Anyone know where to start?
I want to play my AIFF files over Bluesound app and player."
Is there a way to re-rip files in another format with another software program beside Itunes? Is there a way I can change the AIFF files or folders themselves?
Also, will I need to change some kind of tags to keep albums or playlists intact?
I don’t want to send the Node 2 back if I can get it to play my Itunes created AIFF files.
2psyop, I think you need to talk to support at Bluesound. If you can't find your answer on the forums send them an email and they will get back to you. email@example.com
Yes, contact Bluesound.
from the website...
"Access your downloads and your entire iTunes library – or any other USB NAS drive connected – all without ever turning on a computer. Imagine – Your Music. Your way."
from online review...
"Bluesound is compatible with virtually all digital music formats — including high-resolution files up to 24-bit/192kHz. Access the music stored on your computer or a networked hard drive."
If your having any trouble/frustration at all contact Bluesound support As tomcy6 and lowrider57 have suggested.
They are fantastic; they respond quickly and will have you up and running in no time.
I wanted a great sounding well thought out streaming solution with great support; that’s why I went with Bluesound. It was a bit of a tough decision because there are some other fine streamers out there that by all accounts are excellent as well; but I have been very happy with my decision.
Like you, when I connected my Node 2 I was streaming and had music playing immediately but it wasn’t recognizing/playing my AIFF iTunes files. I couldn’t figure it out.
I sent a support request from the BluOS AP and within a few hours I had a response. I set up a phone call and remote access and in a few minutes was up and running.
Turned out to be a file sharing issue on my iMac. Once the parameters were activated I was set. Something that I could have handled if I was a little more computer savvy; but that’s exactly the kind of support I was looking for.
Anyways, just wanted share my experience with Bluesound support. They really are outstanding
2psyop - a couple points...
1. did you create an index?
- I think you might have to do this before you can play songs (my memory is going)

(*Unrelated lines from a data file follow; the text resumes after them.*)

Module Instructor.
Definition __init__ (name age email instructor_id : value) : result Instructor :=
  self ← Person.__init__ name age email;
  Ok (mkInstructor self instructor_id []).

Definition to_dict (self : Instructor) : gmap string value :=
  <["name" := name self]>
  (<["age" := age self]>
  (<["email" := _email self]>
  (<["instructor_id" := instructor_id self]>
  (<["assigned_courses" := VList (map course_id (assigned_courses self))]> ∅)))).

Definition from_dict (data : gmap string value) : result Instructor :=
  n ← getitem data "name";
  a ← getitem data "age";
  e ← getitem data "email";
  i ← getitem data "instructor_id";
  __init__ n a e i.
End Instructor.

Module Course.
Definition __init__ (course_id course_name : value) (instructor : option Instructor)
  : Course :=
  mkCourse course_id course_name instructor [].

Definition to_dict (self : Course) : gmap string value :=
  <["course_id" := course_id self]>
  (<["course_name" := course_name self]>
  (<["instructor_id" := match instructor self with
                        | Some i => instructor_id i
                        | None => VNone
                        end]>
  (<["enrolled_students" := VList (map student_id (enrolled_students self))]> ∅))).

(** [next((inst for inst in instructors
           if inst.instructor_id == data['instructor_id']), None)]:
    the entry is looked up anew for each instructor tried, and not at all
    when there is none.  The answer is [None] where that of [==] is. *)
Fixpoint find_instructor (data : gmap string value) (instructors : list Instructor)
  : option (result (option Instructor)) :=
  match instructors with
  | [] => Some (Ok None)
  | inst :: rest =>
      match getitem data "instructor_id" with
      | Raise e => Some (Raise e)
      | Ok key =>
          match py_eq (instructor_id inst) key with
          | None => None
          | Some true => Some (Ok (Some inst))
          | Some false => find_instructor data rest
          end
      end
  end.

Definition from_dict (data : gmap string value) (instructors : list Instructor)
  : option (result Course) :=
  match find_instructor data instructors with
  | None => None
  | Some found =>
      Some (instructor ← found;
            i ← getitem data "course_id";
            n ← getitem data "course_name";
            Ok (__init__ i n instructor))
  end.
End Course.

(** ** The sqlite3 store *)

(** Storage classes of the cells this code can write (no parameter here
    is ever a [bytes] object). *)
Inductive sqlval :=
| SNull
| SInt (z : Z)
| SReal (f : spec_float)
| SText (s : string).

(** How sqlite3 binds a Python object to a [?] of a statement. *)
Definition adapt (v : value) : result sqlval :=
  match v with
  | VNone => Ok SNull
  | VBool b => Ok (SInt (Z.b2z b))
  | VInt z =>
      if Z.leb (- 2 ^ 63) z && Z.ltb z (2 ^ 63) then Ok (SInt z) else Raise OverflowError
  | VFloat S754_nan => Ok SNull
  | VFloat f => Ok (SReal f)
  | VStr s => Ok (SText s)
  | VList _ => Raise ProgrammingError
  end.

(** The key by which the engine compares and sorts cells: NULL first, then
    numbers by value (an INTEGER and a REAL of the same value are equal),
    then text byte by byte. *)
Inductive sortkey :=
| KNull
| KNum (x : number)
| KText (s : string).

Definition sql_key (v : sqlval) : sortkey :=
  match v with
  | SNull | SReal S754_nan => KNull
  | SInt z => KNum (Finite (Q2Qc (inject_Z z)))
  | SReal f => KNum (float_number f)
  | SText s => KText s
  end.

Definition sortkey_compare (a b : sortkey) : comparison :=
  match a, b with
  | KNull, KNull => Eq
  | KNull, _ => Lt
  | _, KNull => Gt
  | KNum x, KNum y => number_compare x y
  | KNum _, KText _ => Lt
  | KText _, KNum _ => Gt
  | KText s, KText t => String.compare s t
  end.

Definition is_null (v : sqlval) : bool :=
  match sql_key v with
  | KNull => true
  | _ => false
  end.

(** The comparison [a = b] of a WHERE or ON clause and of a key
    constraint: never true of NULL. *)
Definition sql_eq (a b : sqlval) : bool :=
  negb (is_null a) && negb (is_null b) &&
  match sortkey_compare (sql_key a) (sql_key b) with
  | Eq => true
  | _ => false
  end.

Module Students.
Record row := mk { student_id : sqlval; name : sqlval; age : sqlval; email : sqlval }.
End Students.

Module Instructors.
Record row := mk { instructor_id : sqlval; name : sqlval; age : sqlval; email : sqlval }.
End Instructors.

Module Courses.
Record row := mk { course_id : sqlval; course_name : sqlval; instructor_id : sqlval }.
End Courses.

Module Registrations.
Record row := mk { student_id : sqlval; course_id : sqlval }.
End Registrations.
(** * pentaho/action/Execution: the action execution phase machine

    A shallow embedding of [pentaho/action/Execution] (the class that drives
    an action through the phases init, will, do and finally) and the
    properties of its state machine.

    The JavaScript object is a record of its private fields; every method is
    a function in a state-and-exception monad over that record.  The
    overridable methods ([_onPhaseInit], [_onPhaseWill], [_onPhaseDo],
    [_doDefault], [_onPhaseFinally]) are arbitrary scripts that may read the
    execution, call its public methods, catch what they throw, and return or
    throw.  Promise reactions of the asynchronous path are explicit steps. *)

From Stdlib Require Import ZArith List String Bool Lia Sorted.
Import ListNotations.

Local Open Scope Z_scope.

(* ================================================================== *)
(** ** Values *)

(** Identity of a JavaScript object: [Own n] is the [n]-th object created
    by the execution itself ([new UserError(..)], [new Promise(..)]),
    [Ext n] an object created by anyone else. *)
Inductive Ref : Type :=
| Ext (n : nat)
| Own (n : nat).

(** An instance of [Error].  The two flags are the answers of
    [reason instanceof UserError] and [reason instanceof RuntimeError]. *)
Record ErrorObj : Type := mkErrorObj {
  err_ref : Ref;
  instanceof_UserError : bool;
  instanceof_RuntimeError : bool;
  err_name : string;
  err_args : list string
}.
(* ================================================================== *)
(** ** Header layout

    [struct ethhdr] and [struct iphdr] come from <linux/if_ether.h> and
    <linux/ip.h>; the program uses their sizes and the offsets of
    [h_dest], [h_proto], [saddr] and [daddr]. *)

Definition ETH_P_IP : Z := 0x0800.
Definition ETH_ALEN : nat := 6.
Definition sizeof_ethhdr : Z := 14.
Definition sizeof_iphdr : Z := 20.

Definition off_h_dest : Z := 0.
Definition off_h_proto : Z := 12.
Definition off_check : Z := sizeof_ethhdr + 10.
Definition off_saddr : Z := sizeof_ethhdr + 12.
Definition off_daddr : Z := sizeof_ethhdr + 16.

(* ================================================================== *)
(** ** Maps *)

Definition MAX_BACKENDS : Z := 8.

Record ether_addr : Set := mkEther
  { o0 : byte; o1 : byte; o2 : byte; o3 : byte; o4 : byte; o5 : byte }.

Definition ether_bytes (a : ether_addr) : list byte :=
  [o0 a; o1 a; o2 a; o3 a; o4 a; o5 a].

(** [struct backend]. *)
Record backend : Set := mkBackend
  { ip : Z;            (* __u32, network byte order as stored *)
    mac : ether_addr   (* __u8 mac[6] *) }.

(** The contents of the two maps.  [backends] has [max_entries =
    MAX_BACKENDS], [backend_count] has [max_entries = 1]. *)
Record maps : Type := mkMaps
  { backends : list backend;
    backend_count : list Z }.

(** [bpf_map_lookup_elem] on a [BPF_MAP_TYPE_ARRAY]: the kernel returns
    NULL when the key is not below [max_entries], and the slot
    otherwise.  A slot list shorter than [max_entries] stands for a map
    with absent slots, whose lookup is NULL as well. *)
Definition bpf_map_lookup_elem {V : Type} (max_entries : Z) (slots : list V)
    (key : Z) : option V :=
  if (0 <=? key) && (key <? max_entries)
  then nth_error slots (Z.to_nat key)
  else None.

Definition lookup_backend (m : maps) (idx : Z) : option backend :=
  bpf_map_lookup_elem MAX_BACKENDS (backends m) idx.

Definition lookup_count (m : maps) : option Z :=
  bpf_map_lookup_elem 1 (backend_count m) 0.

(** The map as the kernel allocates it: every slot present, every value
    a [__u32]. *)
Definition u32_range (z : Z) : Prop := 0 <= z < 2 ^ 32.

Definition maps_allocated (m : maps) : Prop :=
  Z.of_nat (length (backends m)) = MAX_BACKENDS /\
  length (backend_count m) = 1%nat.

Definition maps_typed (m : maps) : Prop :=
  Forall (fun b => u32_range (ip b)) (backends m) /\
  Forall u32_range (backend_count m).

(* ================================================================== *)
(** ** Selection hash *)

Definition hash (a : Z) : Z :=
  let a := Z.lxor a (Z.shiftr a 16) in
  let a := u32 (a * 0x7feb352d) in
  let a := Z.lxor a (Z.shiftr a 15) in
  let a := u32 (a * 0x846ca68b) in
  let a := Z.lxor a (Z.shiftr a 16) in
  a.

(* ================================================================== *)
(** ** The XDP program *)

Inductive xdp_action : Set :=
  XDP_ABORTED | XDP_DROP | XDP_PASS | XDP_TX | XDP_REDIRECT.

(** One record per [bpf_printk] call of the program. *)
Inductive trace_event : Set :=
| TraceIPv4 (src dst : Z)
| TraceNoBackends
| TraceLookupFailed (idx : Z)
| TraceForwarding (idx : Z).
Lemma columns_merged (c : string) :
  In c (columns merged) ->
  (exists k, In k (columns left) /\ c = rename_left k) \/
  (exists k, In k (columns right) /\ k <> "Requirement" /\ c = rename_right k).
Proof.
  rewrite merged_columns. unfold columns.
  rewrite map_app, in_app_iff, !map_map.
  cbn [fst]. intros [H|H]; apply in_map_iff in H; destruct H as [[k s] [<- Hin]].
  - left. exists k. split; [|reflexivity]. apply in_map_iff. now exists (k, s).
  - right. exists k. cbn [fst].
    apply filter_In in Hin. destruct Hin as [Hin Hne]. cbn [fst] in Hne.
    apply negb_true_iff, String.eqb_neq in Hne.
    split; [|split; [exact Hne | reflexivity]].
    apply in_map_iff. now exists (k, s).
Qed.

(** A name both tables have, other than the key, is no column of the
    join: its two columns carry the suffixes. *)
Lemma merged_shared (c : string) :
  c <> "Requirement" ->
  has_column c left = true -> has_column c right = true ->
  (forall k, k ++ "_x" <> c) -> (forall k, k ++ "_y" <> c) ->
  has_column c merged = false /\
  has_column (c ++ "_x") merged = true /\
  has_column (c ++ "_y") merged = true.
Proof.
  intros Hne Hl Hr Hx Hy. split; [|split].
  - apply has_column_false. intros Hin.
    destruct (columns_merged c Hin) as [[k [Hk Hc]]|[k [Hk [Hkne Hc]]]].
    + unfold rename_left in Hc.
      destruct (negb (String.eqb k "Requirement") && has_column k right)
        eqn:E; [exact (Hx k (eq_sym Hc))|].
      subst k. rewrite Hr, andb_true_r in E.
      apply negb_false_iff, String.eqb_eq in E. contradiction.
    + unfold rename_right in Hc.
      destruct (has_column k left) eqn:E; [exact (Hy k (eq_sym Hc))|].
      subst k. congruence.
  - apply has_column_In. rewrite merged_columns. unfold columns.
    rewrite map_app, in_app_iff, !map_map. left. cbn [fst].
    apply has_column_In in Hl. unfold columns in Hl.
    apply in_map_iff in Hl. destruct Hl as [[k s] [Hk Hin]]. cbn [fst] in Hk.
    subst k. apply in_map_iff. exists (c, s). split; [|exact Hin].
    cbn [fst]. unfold rename_left. rewrite Hr.
    apply String.eqb_neq in Hne. now rewrite Hne.
  - apply has_column_In. rewrite merged_columns. unfold columns.
    rewrite map_app, in_app_iff, !map_map. right. cbn [fst].
    apply has_column_In in Hr. unfold columns in Hr.
    apply in_map_iff in Hr. destruct Hr as [[k s] [Hk Hin]]. cbn [fst] in Hk.
    subst k. apply in_map_iff. exists (c, s). split.
    + cbn [fst]. unfold rename_right. now rewrite Hl.
    + apply filter_In. split; [exact Hin|]. cbn [fst].
      apply negb_true_iff, String.eqb_neq. exact Hne.
Qed.

End Merge.

Lemma suffix_y_not_Status (k : string) : k ++ "_y" <> "Status".
Proof.
  intros H.
  do 6 (destruct k as [|? k]; [discriminate | simpl in H; injection H as _ H]).
  destruct k; discriminate.
Qed.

2. once you index you may see duplicate tracks
- e.g. I have MP3 and AIFF versions of some songs/albums - so I get two tracks on those albums.
- it’s a bit of a pain but forces you to clean up your library.
3. Creating playlists is not as simple/friendly as other library management software (no drag and drop as yet)
As the others have stated - call Bluesound support, they are very good (unlike Apple)
Great advice by everyone. I have contacted Bluesound support. Once they get back to me and I have a fix I will update for all to see.
I know there will be some work on my part, I don't mind. Just don't know exactly what needs to be done.